On 01/17/2014 01:56 PM, Al Kossow wrote:
On 1/17/14 9:34 AM, John Wilson wrote:
he'd brought a copy home back in
the old days and still had the tape, so he was wondering how to
handle this
obvious good news w/o getting in big trouble for what was technically
theft.
I'll bet there was a lot of that! Especially if you count hardcopy.
Yes, though you had a very small set of clients for a Cray, and they
weren't
very happy with people just taking stuff out of the building.
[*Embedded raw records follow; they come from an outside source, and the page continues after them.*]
(** Every list after the step was there before. *)
Lemma list_back i m' l c : mrts s' !! i = Some m' -> klist s' m' l -> c ∈ l ->
  exists m, mrts s !! i = Some m /\ blank m' = blank m /\ kept m m' /\ klist s m l.
Proof.
  intros E' H Hc. destruct (only_back _ _ _ _ _ O E') as (m & E & B & _ & [K|[K _]]).
  - exists m. split_and!; try done. destruct (wb_cache _ W i m E) as (l0 & H0 & _).
    pose proof (kept_list _ _ _ _ E E' K H0) as H0'. by rewrite (follow_det _ _ _ _ H H0').
  - unfold klist in H. rewrite K in H. destruct l; [by apply not_elem_of_nil in Hc|]. by destruct H.
Qed.

Lemma agrees_other i : ~ D i -> agrees s i -> agrees s' i.
Proof.
  intros Hi A m' l c x E' H Hc Ex. destruct (list_back i m' l c E' H Hc) as (m & E & B & K & Hl).
  destruct (on_mrts _ _ _ O i m E) as (m'' & E'' & _ & [?|Hm] & _); [done|]. assert (m' = m) as -> by congruence.
  assert (Ex' : caches s !! c = Some x) by (apply (on_caches _ _ _ O) in Ex; tauto).
  unfold shown. rewrite (only_uvifs _ _ _ O). rewrite (on_kernel _ _ _ O); [by eapply A|].
  intros j w l' c' x' Hj Ew Hl' Hc' Ec' Ek. assert (c' = c) as -> by (by eapply (wb_keys _ W)).
  assert (j = i) as -> by (by eapply (wb_apart _ W)). done.
Qed.

Lemma only_route x : route_of s' x = route_of s x.
Proof.
  unfold route_of. destruct (g_active_rp_grp x) as [r|]; [|done]. cbn. rewrite (only_rpgs _ _ _ O).
  destruct (rpgs s !! r) as [rr|]; [|done]. cbn. destruct (rg_rp rr) as [c|]; [|done]. cbn. rewrite (only_crps _ _ _ O).
  destruct (crps s !! c) as [cc|]; [|done]. cbn. destruct (c_rpentry cc) as [e|]; [|done]. cbn.
  pose proof (on_srcs _ _ _ O e) as H. destruct (srcs s !! e) as [n|], (srcs s' !! e) as [n'|]; try done. cbn.
  apply (inj Some), (f_equal s_mrtlink) in H. cbn in H. by rewrite H.
Qed.

Lemma only_serves m m' gs : blank m' = blank m -> serves s m gs -> serves s' m' gs.
Proof.
  intros B (e & n & c & cr & rs & gss & E1 & E2 & E3 & E4 & F & F2 & ->). destruct (only_src _ _ _ O e n E2) as (n' & E2' & Hn).
  exists e, n', c, cr, rs, gss. rewrite (blank_source _ _ B), (only_crps _ _ _ O).
  split_and!; try done.
  - apply (f_equal s_cand_rp) in Hn. cbn in Hn. congruence.
  - eapply follow_frame; [exact F|]. intros i _. unfold rg_next. by rewrite (only_rpgs _ _ _ O).
  - eapply Forall2_impl; [exact F2|]. intros r l (x & Ex & Hl). exists x. rewrite (only_rpgs _ _ _ O). split; [done|].
    eapply follow_frame; [exact Hl|]. intros i _. unfold gr_next. by rewrite (only_grps _ _ _ O).
Qed.

Lemma only_known x : rp_known s x -> rp_known s' x.
Proof.
  intros [H|(p & Hr & Hp)]; [left; by rewrite (only_ssm _ _ _ O)|]. right. exists p. rewrite only_route. split; [done|].
  intros i ->. destruct (Hp i eq_refl) as (m & E & R). destruct (on_mrts _ _ _ O i m E) as (m' & E' & B & _).
  exists m'. split; [done|]. by apply (blank_rp _ _ B).
Qed.

Lemma only_web : web s'.
Proof.
  split; rewrite ?(only_brk _ _ _ O), ?(only_grps _ _ _ O), ?(only_rpgs _ _ _ O).
  - intros i [m' E]. destruct (only_back _ _ _ _ _ O E) as (m & E0 & _). apply (wb_mrts _ W). by exists m.
  - intros c [x E]. apply (on_caches _ _ _ O) in E as [E _]. apply (wb_caches _ W). by exists x.
  - apply (wb_grps _ W).
  - apply (wb_rpgs _ W).
  - intros i m' E. destruct (only_back _ _ _ _ _ O E) as (m & E0 & B & _).
    rewrite (blank_rp _ _ B), (blank_wc _ _ B), (blank_sg _ _ B). by apply (wb_kind _ W i).
  - intros i m' E R. destruct (only_back _ _ _ _ _ O E) as (m & E0 & B & _). apply (blank_rp _ _ B) in R.
    destruct (wb_rp _ W i m E0 R) as (G & gs & S & Hg). rewrite (blank_group _ _ B). split; [done|]. exists gs.
    split; [by eapply only_serves|]. intros g. rewrite Hg. by setoid_rewrite only_route.
  - intros i m' E R. destruct (only_back _ _ _ _ _ O E) as (m & E0 & B & _). apply (blank_wc _ _ B) in R.
    destruct (wb_wc _ W i m E0 R) as (g & x & G & Ex & Ew & RK). exists g, x. rewrite (blank_group _ _ B). split_and!; try done. by apply only_known.
  - intros i m' E R. destruct (only_back _ _ _ _ _ O E) as (m & E0 & B & _). apply (blank_sg _ _ B) in R.
    destruct (wb_sg _ W i m E0 R) as (g & x & e & n & G & Ex & RK & Es & En). destruct (only_src _ _ _ O e n En) as (n' & En' & _).
    exists g, x, e, n'. rewrite (blank_group _ _ B), (blank_source _ _ B). split_and!; try done. by apply only_known.
  - intros g x i Ex Ei. destruct (wb_route _ W g x i Ex Ei) as (m & E & R & G). destruct (on_mrts _ _ _ O i m E) as (m' & E' & B & _).
    exists m'. split; [done|]. rewrite (blank_wc _ _ B), (blank_group _ _ B). done.
  - intros g x Ex. destruct (wb_list _ W g x Ex) as (l & F & Hl). exists l. split.
    + eapply follow_frame; [exact F|]. intros i Hi. apply Hl in Hi as (m & E & _). destruct (on_mrts _ _ _ O i m E) as (m' & E' & B & _).
      unfold sg_next. rewrite E, E'. cbn. by rewrite (blank_next _ _ B).
    + intros i. rewrite Hl. split.
      * intros (m & E & R & G). destruct (on_mrts _ _ _ O i m E) as (m' & E' & B & _). exists m'.
        rewrite (blank_sg _ _ B), (blank_group _ _ B). done.
      * intros (m' & E' & R & G). destruct (only_back _ _ _ _ _ O E') as (m & E & B & _). exists m.
        rewrite <- (blank_sg _ _ B), <- (blank_group _ _ B). done.
  - intros i m' E'. destruct (only_back _ _ _ _ _ O E') as (m & E & B & _ & [K|[K Kf]]).
    + destruct (wb_cache _ W i m E) as (l & Hl & Hf & Hk). exists l. split; [by eapply kept_list|]. destruct K as [_ ->]. split; [done|].
      intros c x g y e n' R Hc Ex G Ey Es En'. apply (blank_sg _ _ B) in R. rewrite (blank_group _ _ B) in G. rewrite (blank_source _ _ B) in Es.
      destruct (wb_sg _ W i m E R) as (g' & x' & e' & n & _ & _ & _ & Es' & En). assert (e' = e) as -> by congruence.
      destruct (only_src _ _ _ O e n En) as (n'' & En'' & Hn). assert (n'' = n') as -> by congruence.
      apply (f_equal s_address) in Hn. cbn in Hn. rewrite Hn. eapply Hk; try done. apply (on_caches _ _ _ O) in Ex. tauto.
    + exists []. unfold klist. rewrite K, Kf. split; [done|]. split; [done|]. intros c x g y e n _ Hc. by apply not_elem_of_nil in Hc.
  - intros i j m m' l l' c E E' H H' Hc Hc'. destruct (list_back i m l c E H Hc) as (w & Ew & _ & _ & Hw).
    destruct (list_back j m' l' c E' H' Hc') as (w' & Ew' & _ & _ & Hw'). by eapply (wb_apart _ W i j w w').
  - intros c c' x x' Ex Ex'. apply (on_caches _ _ _ O) in Ex as [Ex _]. apply (on_caches _ _ _ O) in Ex' as [Ex' _]. by apply (wb_keys _ W c c').
Qed.
End Caches.

Lemma only_refl D s : only D s s.
Proof.
  split; try done; [apply put_id|intros i m E; exists m; split_and!; try done; [by right|by left]|].
  intros c x. split; [|tauto]. intros E. split; [done|]. intros (i & m & m' & l & Em & Em' & Hl & Hc & Hn).
  assert (m' = m) as -> by congruence. unfold klist in Hl. rewrite Hn in Hl. destruct l; [by apply not_elem_of_nil in Hc|]. by destruct Hl.
Qed.

Lemma klist_nil s m l : m_kernel_cache m = None -> klist s m l -> l = [].
Proof. unfold klist. intros ->. destruct l; [done|]. by intros []. Qed.

Lemma only_trans D s s1 s2 : web s -> only D s s1 -> only D s1 s2 -> only D s s2.
Proof.
  intros W O1 O2.
  assert (Entry : forall i m, mrts s !! i = Some m -> exists m1 m2, mrts s1 !! i = Some m1 /\ mrts s2 !! i = Some m2 /\
    blank m2 = blank m /\ (D i \/ m2 = m) /\ (kept m m1 /\ kept m1 m2 /\ kept m m2 \/ dropped m2 /\ (dropped m1 \/ kept m m1))).
  { intros i m E. destruct (on_mrts _ _ _ O1 i m E) as (m1 & E1 & B1 & H1 & K1).
    destruct (on_mrts _ _ _ O2 i m1 E1) as (m2 & E2 & B2 & H2 & K2). exists m1, m2. split_and!; try done; [congruence| |].
    - destruct H1 as [?| ->]; [by left|]. exact H2.
    - unfold kept, dropped in *. destruct K1 as [[? ?]|[? ?]], K2 as [[? ?]|[? ?]]; split_and?; intuition congruence. }
  split.
  - rewrite (on_eq _ _ _ O2) at 1. rewrite (on_eq _ _ _ O1) at 1. apply put_put.
  - intros e. by rewrite (on_srcs _ _ _ O2), (on_srcs _ _ _ O1).
  - intros i E. by apply (on_none _ _ _ O2), (on_none _ _ _ O1).
  - intros i m E. destruct (Entry i m E) as (m1 & m2 & _ & E2 & B & H & K). exists m2. split_and!; try done. tauto.
  - intros c x. rewrite (on_caches _ _ _ O2), (on_caches _ _ _ O1).
    assert (F : freed s s2 c <-> freed s s1 c \/ freed s1 s2 c); [|tauto]. split.
    + intros (i & m & m2 & l & E & E2 & Hl & Hc & Hn). destruct (Entry i m E) as (m1 & m2' & E1 & E2' & _ & _ & K).
      assert (m2' = m2) as -> by congruence. assert (kept m m1 \/ m_kernel_cache m1 = None) as [K1|K1] by (unfold kept, dropped in *; tauto).
      * right. exists i, m1, m2, l. split_and!; try done. by eapply kept_list.
      * left. by exists i, m, m1, l.
    + intros [(i & m & m1 & l & E & E1 & Hl & Hc & Hn)|(i & m1 & m2 & l & E1 & E2 & Hl & Hc & Hn)].
      * destruct (Entry i m E) as (m1' & m2 & E1' & E2 & _ & _ & K). assert (m1' = m1) as -> by congruence.
        exists i, m, m2, l. split_and!; try done. unfold kept, dropped in K. intuition congruence.
      * destruct (list_back D s s1 W O1 i m1 l c E1 Hl Hc) as (m & E & _ & _ & Hl'). by exists i, m, m2, l.
  - intros k F. rewrite (on_kernel _ _ _ O2); [by apply (on_kernel _ _ _ O1)|]. intros i m1 l c x Hi E1 Hl Hc Ex.
    destruct (list_back D s s1 W O1 i m1 l c E1 Hl Hc) as (m & E & _ & _ & Hl'). eapply F; try done.
    apply (on_caches _ _ _ O1) in Ex. tauto.
Qed.

(** ** The single steps *)

Definition setm (i : nat) (m : mrtentry) (s : Pim) : Pim := set_mrts (<[i := m]> (mrts s)) s.

Lemma upd_mrt i m f s : mrts s !! i = Some m -> upd (Some i) f s = Ok tt (setm i (f m) s).
Proof. intros E. unfold upd. cbn. by rewrite E. Qed.

Lemma setm_lookup i m s : mrts (setm i m s) !! i = Some m.
Proof. cbn. by rewrite lookup_insert_eq. Qed.

Lemma only_setm i m m' s : mrts s !! i = Some m -> blank m' = blank m -> kept m m' -> only (eq i) s (setm i m' s).
Proof.
  intros E B K. split; try done.
  - intros j Ej. cbn. rewrite lookup_insert_ne; [done|]. congruence.
  - intros j w Ej. cbn. destruct (decide (i = j)) as [<-|Hj].
    + rewrite lookup_insert_eq. assert (w = m) as -> by congruence. exists m'. split_and!; try done; by left.
    + rewrite lookup_insert_ne by done. exists w. split_and!; try done; [by right|by left].
  - intros c x. cbn. split; [|tauto]. intros Ex. split; [done|]. intros (j & w & w' & l & Ew & Ew' & Hl & Hc & Hn).
    cbn in Ew'. assert (m_kernel_cache w = None) as Hw.
    { destruct (decide (i = j)) as [<-|Hj]; [|rewrite lookup_insert_ne in Ew' by done; congruence].
      rewrite lookup_insert_eq in Ew'. destruct K. congruence. }
    rewrite (klist_nil _ _ _ Hw Hl) in Hc. by apply not_elem_of_nil in Hc.
Qed.

Lemma only_src_step e n s iif : srcs s !! e = Some n ->
  only (fun _ => False) s (set_srcs (<[e := set_s_incoming iif n]> (srcs s)) s).
Proof.
  intros E. split; try done.
  - intros e'. cbn. destruct (decide (e = e')) as [<-|He]; [by rewrite lookup_insert_eq, E|by rewrite lookup_insert_ne].
  - intros i m Em. exists m. split_and!; try done; [by right|by left].
  - apply (on_caches _ _ _ (only_refl (fun _ => False) s)).
Qed.

(** The kernel is told about cache entries of [i] only. *)
Lemma only_tell i m l s K : mrts s !! i = Some m -> klist s m l ->
  (forall k, (forall c x, c ∈ l -> caches s !! c = Some x -> key_of x <> k) ->
    foldl (forward_step k) (forwards s k) K = forwards s k) ->
  only (eq i) s (set_kcalls (kcalls s ++ K) s).
Proof.
  intros E Hl HK. split; try done.
  - intros j w Ej. exists w. split_and!; try done; [by right|by left].
  - apply (on_caches _ _ _ (only_refl (fun _ => False) s)).
  - intros k F. unfold forwards at 1. cbn. rewrite foldl_app. apply HK. intros c x Hc Ex. by apply (F i m l c x).
Qed.

(** ** The loops over cache entries *)

Lemma modify_bind_eq {S A} (f : S -> S) (k : unit -> Cmd S A) s : bind (modify f) k s = k tt (f s).
Proof. done. Qed.

Definition told (s : Pim) (f : kernel_cache -> kcall) (l : list nat) : list kcall :=
  omap (fun c => f <$> caches s !! c) l.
I spent some time digging for Cray software when I first started at
CHM, since
we have machines and some documentation but no software at all. I
found out
pretty quickly that people who worked on the machines really didn't
want you
to ask them about that.
There is a large class of big machines where this is true. Hell, it's
even true
once you get away from the popular minis. Try finding supermini or
array processor
software from the 80's today.
One has to remember what the machines were used for. It was designed to
solve very large
problems that create huge arrays. Oil mapping is one thing that does
that, the others explode.
So likely the reason is not so much cray as the specific application or
project it was used for.
Hence the close lipped people.
It was my understanding that a smaller machine managed it and fed it and
accepted
fire hose rate data from it and there was likely no OS but a framework
that the specific
application was supported by. It was from all I read not used as a
general purpose machine
like a VAX or CDC 6000. So rather than OS you likely looking for
something like VAX ELN,
PDP-11 IOX, or some other library of "stuff".